A primeira pré coma glicêmica foi no colégio de padres, no meio de uma aula. Por conta da cãimbra integral (todo corpo entra em cãimbra ao mesmo tempo) passei a enrolar a fala, o que fez com que os padres afirmassem que eu estava possuído e falando latim. Primeiro acharam tinha tido um ataque epilético. 
Depois de minha expulsão descobri a existência de um relatório afirmando que eu sofria de esquizofrenia, o que para um pré adolescente não foi nada fácil de encarar.

A segunda pré coma glicêmica foi Guarujá. MInha tia sempre disse que eu tive um ataque histérico ou chilique. Pelo menos na hora ela contornou a situação molhando minha boca com whisky, o que subiu a glicemia. 

A terceira foi numa corrida de mountain bike em Araras, sub distrito de Petrópolis, e desta tenho recordações divertidas.

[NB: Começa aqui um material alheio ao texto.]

(* ===== verification/ReviewFeedback.v ===== *)
(** * Follow-ups of review feedback
    ([src/orchestratord/review_feedback.py],
    [src/orchestratord/applications/issue_pr/interpret.py])

    [ReviewFeedbackService]: which feedback of the open pull requests counts, and
    which follow-ups it makes; [_process_review_feedback] and
    [_launch_review_followup]: what the daemon does with them.  The tracker, the
    workspaces and the compiled body patterns are parameters.  The session that is
    started and its prompt are left out. *)

From S2P Require Import Prelude Errors Dag StageRunner Intent IssueRegistry RegistryFacts Kernel RetryQueue IssueProvider.

Open Scope string_scope.
Open Scope list_scope.
Open Scope Z_scope.

Record FeedbackConfig := mkFeedbackConfig {
  fc_enabled : bool;
  fc_mode : string;
  fc_poll_interval_ms : Z;
  fc_bot_login : option string;
  fc_ignore_authors : list string;
  fc_ignored_sources : list string;
  fc_ignored_commands : list string;
  fc_ignored_bodies : list (string -> bool);
  fc_pending_timeout : Q;
  fc_max_items : Z;
}.

(** Tracker and workspaces; [fo_user] and [fo_feedback] are missing when the
    tracker lacks the capability. *)
Record FeedbackOps (W : Type) := mkFeedbackOps {
  fo_user : option (M W exn (option string));
  fo_feedback : option (string -> option string -> string -> M W exn (list Feedback));
  fo_create : TIssue -> M W exn string;
  fo_head : string -> M W exn (option string);
  fo_monotonic : W -> Q;
}.
Arguments mkFeedbackOps {W}.
Arguments fo_user {W}.
Arguments fo_feedback {W}.
Arguments fo_create {W}.
Arguments fo_head {W}.
Arguments fo_monotonic {W}.

(** The state of a service. *)
Record Service := mkService {
  sv_bot_login : option string;
  sv_resolved : bool;
  sv_explicit : bool;
  sv_last : Q;
}.

(** What is read of a [ReviewFollowup]. *)
Record ReviewFollowup := mkFollowup {
  fu_issue : TIssue;
  fu_feedback : list Feedback;
}.

(** ** Which feedback counts *)

Definition REPLY_MARKER : string := "Handled in the latest orchestratord follow-up commit.".
Definition ORCHESTRATORD_SYSTEM_MARKERS : list string :=
  ["## Orchestratord Run Summary"; "## Orchestratord Automated Change"; "## Orchestratord Follow-up";
   "## Orchestratord PR Review Follow-up Summary"; "<!-- metadata: report_path="].

(** [_is_orchestratord_system_comment] *)
Definition is_orchestratord_system_comment (body : option string) : bool :=
  match str_or body None with
  | Some b => existsb (fun m => contains m b) (REPLY_MARKER :: ORCHESTRATORD_SYSTEM_MARKERS)
  | None => false
  end.

(** [_normalize_command] *)
Definition normalize_command (command : string) : string :=
  let c := lower (strip command) in
  if String.eqb c "" then "" else if String.prefix "/" c then c else "/" +:+ c.

(** [\[A-Za-z0-9\]] and [\[A-Za-z0-9_.-\]] *)
Definition is_alnum (c : Ascii.ascii) : bool :=
  let n := Ascii.N_of_ascii (lower_ascii c) in is_digit c || ((97 <=? n)%N && (n <=? 122)%N).
Definition is_login_char (c : Ascii.ascii) : bool :=
  is_alnum c || mem (Ascii.N_of_ascii c) [95%N; 46%N; 45%N].

(** The rest of a login and the blanks behind it. *)
Fixpoint skip_login (s : string) : option string :=
  match s with
  | EmptyString => None
  | String c s' => if is_login_char c then skip_login s' else if is_space c then Some (lstrip s') else None
  end.

(** [re.sub(r"^@\[A-Za-z0-9\]\[A-Za-z0-9_.-\]*\s+", "", s)] *)
Definition drop_mention (s : string) : string :=
  match s with
  | String a (String b s') =>
      if Ascii.eqb a (Ascii.ascii_of_N 64) && is_alnum b then default s (skip_login s') else s
  | _ => s
  end.

(** [_is_standalone_command] *)
Definition is_standalone_command (body : option string) (commands : list string) : bool :=
  match str_or body None, commands with
  | Some b, _ :: _ => mem (lower (drop_mention (strip b))) commands
  | _, _ => false
  end.

(** [_matches_ignored_body_pattern] *)
Definition matches_ignored_body_pattern (body : option string) (patterns : list (string -> bool)) : bool :=
  match str_or body None with
  | Some b => existsb (fun p => p (strip b)) patterns
  | None => false
  end.

(** The non-blank entries of a configured list, folded. *)
Definition folded (l : list string) : list string :=
  map (fun x => lower (strip x)) (List.filter (fun x => negb (String.eqb (strip x) "")) l).

Section feedback.
Context {W : Type} (T : PollOps W) (F : FeedbackOps W) (cfg : FeedbackConfig).

Local Abbreviation St := (PState W).

(** The authors whose comments do not count. *)
Definition ignored_authors (bot : option string) (explicit : bool) : list string :=
  folded (fc_ignore_authors cfg) ++
  match str_or bot None with Some b => if explicit then [lower (strip b)] else [] | None => [] end.

Definition ignored_commands : list string :=
  List.filter (fun x => negb (String.eqb x "")) (map normalize_command (fc_ignored_commands cfg)).

(** One item of the loop of [_filter_pending]. *)
Definition counts (r : IssueRecord) (bot : option string) (explicit : bool) (f : Feedback) : bool :=
  negb (mem (fb_id f) (processed_feedback_ids (feedback r)) || mem (fb_id f) (pending_feedback_ids (feedback r)))
  && negb (match fb_status f with Some st => mem st ["resolved"; "outdated"] | None => false end)
  && negb (match str_or (fb_author_login f) None with
           | Some a => mem (lower (strip a)) (ignored_authors bot explicit)
           | None => false
           end)
  && negb (is_orchestratord_system_comment (fb_body f))
  && negb (mem (lower (strip (fb_source f))) (folded (fc_ignored_sources cfg)))
  && negb (is_standalone_command (fb_body f) ignored_commands)
  && negb (matches_ignored_body_pattern (fb_body f) (fc_ignored_bodies cfg)).

(** [_filter_pending] *)
Definition filter_pending (r : IssueRecord) (bot : option string) (explicit : bool) (l : list Feedback) : list Feedback :=
  List.filter (counts r bot explicit) l.

(** ** Collecting *)

(** [ReviewFeedbackService(...)] *)
Definition new_service : Service := mkService None false false 0.

(** The login of the bot, asked for once. *)
Definition resolve_bot (v : Service) (s : St) : Service * St :=
  if sv_resolved v then (v, s)
  else match str_or (fc_bot_login cfg) None with
       | Some b => (mkService (Some b) true true (sv_last v), s)
       | None =>
           match fo_user F with
           | Some ask => let '(b, s1) := attempt (sv_bot_login v) (outside ask) s in (mkService b true (sv_explicit v) (sv_last v), s1)
           | None => (mkService (sv_bot_login v) true (sv_explicit v) (sv_last v), s)
           end
       end.

Definition followup_issue (r : IssueRecord) : TIssue :=
  mkTIssue (issue_id r) (issue_identifier r) (branch_name (sync r)) None None [] [].

(** [pending\[:limit\]] *)
Definition take_limit (limit : Z) (l : list Feedback) : list Feedback :=
  if 0 <=? limit then firstn (Z.to_nat limit) l else firstn (length l - Z.to_nat (- limit)) l.

(** [{item.id: item.url for item in selected if item.url}] *)
Definition urls_of (l : list Feedback) : dict string string :=
  fold_left (fun d f => match str_or (fb_url f) None with Some u => dset (fb_id f) u d | None => d end) l [].

(** One record of [collect_followups]. *)
Definition collect_one (v : Service) (id : string) : M St exn (option ReviewFollowup) := fun s =>
  let s1 := on_reg T (fun t g => snd (clear_stale_pending t id (fc_pending_timeout cfg) g)) s in
  match IssueRegistry.get id (reg s1), fo_feedback F with
  | Some r, Some fetch =>
      match outside (fetch (default "" (pr_number (sync r))) (pr_url (sync r)) (issue_id r)) s1 with
      | (Raise e, s2) => (Raise e, s2)
      | (Ret l, s2) =>
          match filter_pending r (sv_bot_login v) (sv_explicit v) l with
          | [] => (Ret None, on_reg T (fun t => mark_feedback_checked t (issue_id r)) s2)
          | pending =>
              let selected := take_limit (fc_max_items cfg) pending in
              match last selected with
              | None => (Raise (mkExn OtherException [Lit "IndexError: list index out of range"] None), s2)
              | Some f =>
                  let cursor := str_or (fb_updated_at f) (str_or (fb_created_at f) (Some (fb_id f))) in
                  let s3 := on_reg T (fun t => mark_feedback_pending t (issue_id r) (map fb_id selected) cursor (urls_of selected)) s2 in
                  (Ret (Some (mkFollowup (followup_issue r) selected)), s3)
              end
          end
      end
  | _, _ => (Ret None, s1)
  end.

Fixpoint collect_loop (v : Service) (slots : Z) (ids : list string) (acc : list ReviewFollowup) : M St exn (list ReviewFollowup) := fun s =>
  match ids with
  | [] => (Ret acc, s)
  | id :: ids' =>
      if slots <=? Z.of_nat (length acc) then (Ret acc, s)
      else match collect_one v id s with
           | (Raise e, s1) => (Raise e, s1)
           | (Ret None, s1) => collect_loop v slots ids' acc s1
           | (Ret (Some f), s1) => collect_loop v slots ids' (acc ++ [f]) s1
           end
  end.

(** [iter_records_with_pr], the keys *)
Definition ids_with_pr (g : Registry) : list string :=
  map fst (List.filter (fun kr => is_some (str_or (pr_number (sync (snd kr))) None) && is_some (str_or (branch_name (sync (snd kr))) None))
             (records g)).

(** [collect_followups] *)
Definition collect_followups (slots : Z) (v : Service) (s : St) : outcome exn (list ReviewFollowup) * Service * St :=
  if (slots <=? 0) || negb (fc_enabled cfg) then (Ret [], v, s)
  else if (0 <? fc_poll_interval_ms cfg) && qlt (fo_monotonic F (p_world s) - sv_last v) (inject_Z (fc_poll_interval_ms cfg) / 1000)
  then (Ret [], v, s)
  else
    let '(v1, s1) := resolve_bot v s in
    match collect_loop v1 slots (ids_with_pr (reg s1)) [] s1 with
    | (Raise e, s2) => (Raise e, v1, s2)
    | (Ret l, s2) => (Ret l, mkService (sv_bot_login v1) (sv_resolved v1) (sv_explicit v1) (fo_monotonic F (p_world s2)), s2)
    end.

(** ** Launching *)

(** [_launch_review_followup] *)
Definition launch_review_followup (fu : ReviewFollowup) : M St exn unit := fun s =>
  let id := ti_id (fu_issue fu) in
  match outside (fo_create F (fu_issue fu)) s with
  | (Raise _, s1) => (Ret tt, on_orch (discard_claim id) s1)
  | (Ret path, s1) =>
      match outside (fo_head F path) s1 with
      | (Raise e, s2) => (Raise e, s2)
      | (Ret _, s2) =>
          let s3 := on_orch (fun o => mkOrch (oc_max_concurrent o) (sadd id (oc_running o)) (oc_completed o) (oc_claimed o)
                                        (oc_retry_queue o) (oc_retry_attempts o) (oc_registry o)) s2 in
          let s4 := on_reg T (fun t => mark_running t id) s3 in
          (Ret tt, on_reg T (fun t => increment_followup_attempt t id) s4)
      end
  end.

(** One follow-up of [_process_review_feedback]. *)
Definition dispatch_followup (fu : ReviewFollowup) : M St exn unit := fun s =>
  let id := ti_id (fu_issue fu) in
  if mem id (oc_running (p_orch s)) || mem id (oc_claimed (p_orch s)) then (Ret tt, s)
  else if negb (String.eqb (fc_mode cfg) "auto") then
    (Ret tt, on_reg T (fun t => mark_feedback_pending t id (map fb_id (fu_feedback fu)) None (urls_of (fu_feedback fu))) s)
  else launch_review_followup fu (on_orch (fun o => set_claimed (sadd id (oc_claimed o)) o) s).

Fixpoint dispatch_followups (l : list ReviewFollowup) : M St exn unit := fun s =>
  match l with
  | [] => (Ret tt, s)
  | fu :: l' => match dispatch_followup fu s with
                | (Ret _, s1) => dispatch_followups l' s1
                | (Raise e, s1) => (Raise e, s1)
                end
  end.

(** [_process_review_feedback]: a service is made for each cycle. *)
Definition process_review_feedback : M St exn unit := fun s =>
  let slots := oc_max_concurrent (p_orch s) - Z.of_nat (length (oc_running (p_orch s))) in
  if negb (fc_enabled cfg) || (slots <=? 0) then (Ret tt, s)
  else match collect_followups slots new_service s with
       | (Raise _, _, s1) => (Ret tt, s1)
       | (Ret l, _, s1) => dispatch_followups l s1
       end.
End feedback.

Passei a linha de chegada e comecei a travar. O médico que me atendeu era um amigo (infelizmente não lembro o nome dele) que me vendo contorcer em cãimbra começou a gritar "Arturo, seu filho da puta, você não vai morrer na minha mão". 
Só esta última pré coma glicêmica não teve reflexos na minha vida social. As duas primeiras deixaram um carimbo de louco aceito por muitos. 

Aí vieram minhas participações em reuniões de trabalho onde o sangue começava a ferver com algumas coisas que não concordava. Não demorava muito eu reagia forte. 


Não sou autista, mas a cada dia tenho mais dificuldade no convívio.

É comum que em festas, que praticamente não vou mais, ou reuniões de família ou amigos, eu termine na pia lavando pratos. Numa destas fugidas da confusão amigável uma amiga mais ligada se deu conta que eu tinha sumido e me encontrou lavando pratos. Ela voltou para a porta da cozinha e gritou o povo que estava lá, "Pessoal, o Arturo encheu da gente e está lavando pratos". Não perdi a deixa, abracei ela, e rindo disse para todos, "É verdade, os pratos estão mais divertidos". Uns riram, outros nunca mais me convidaram para reuniões ou festas. O bom é que ali foram separados os bons amigos dos convenientes.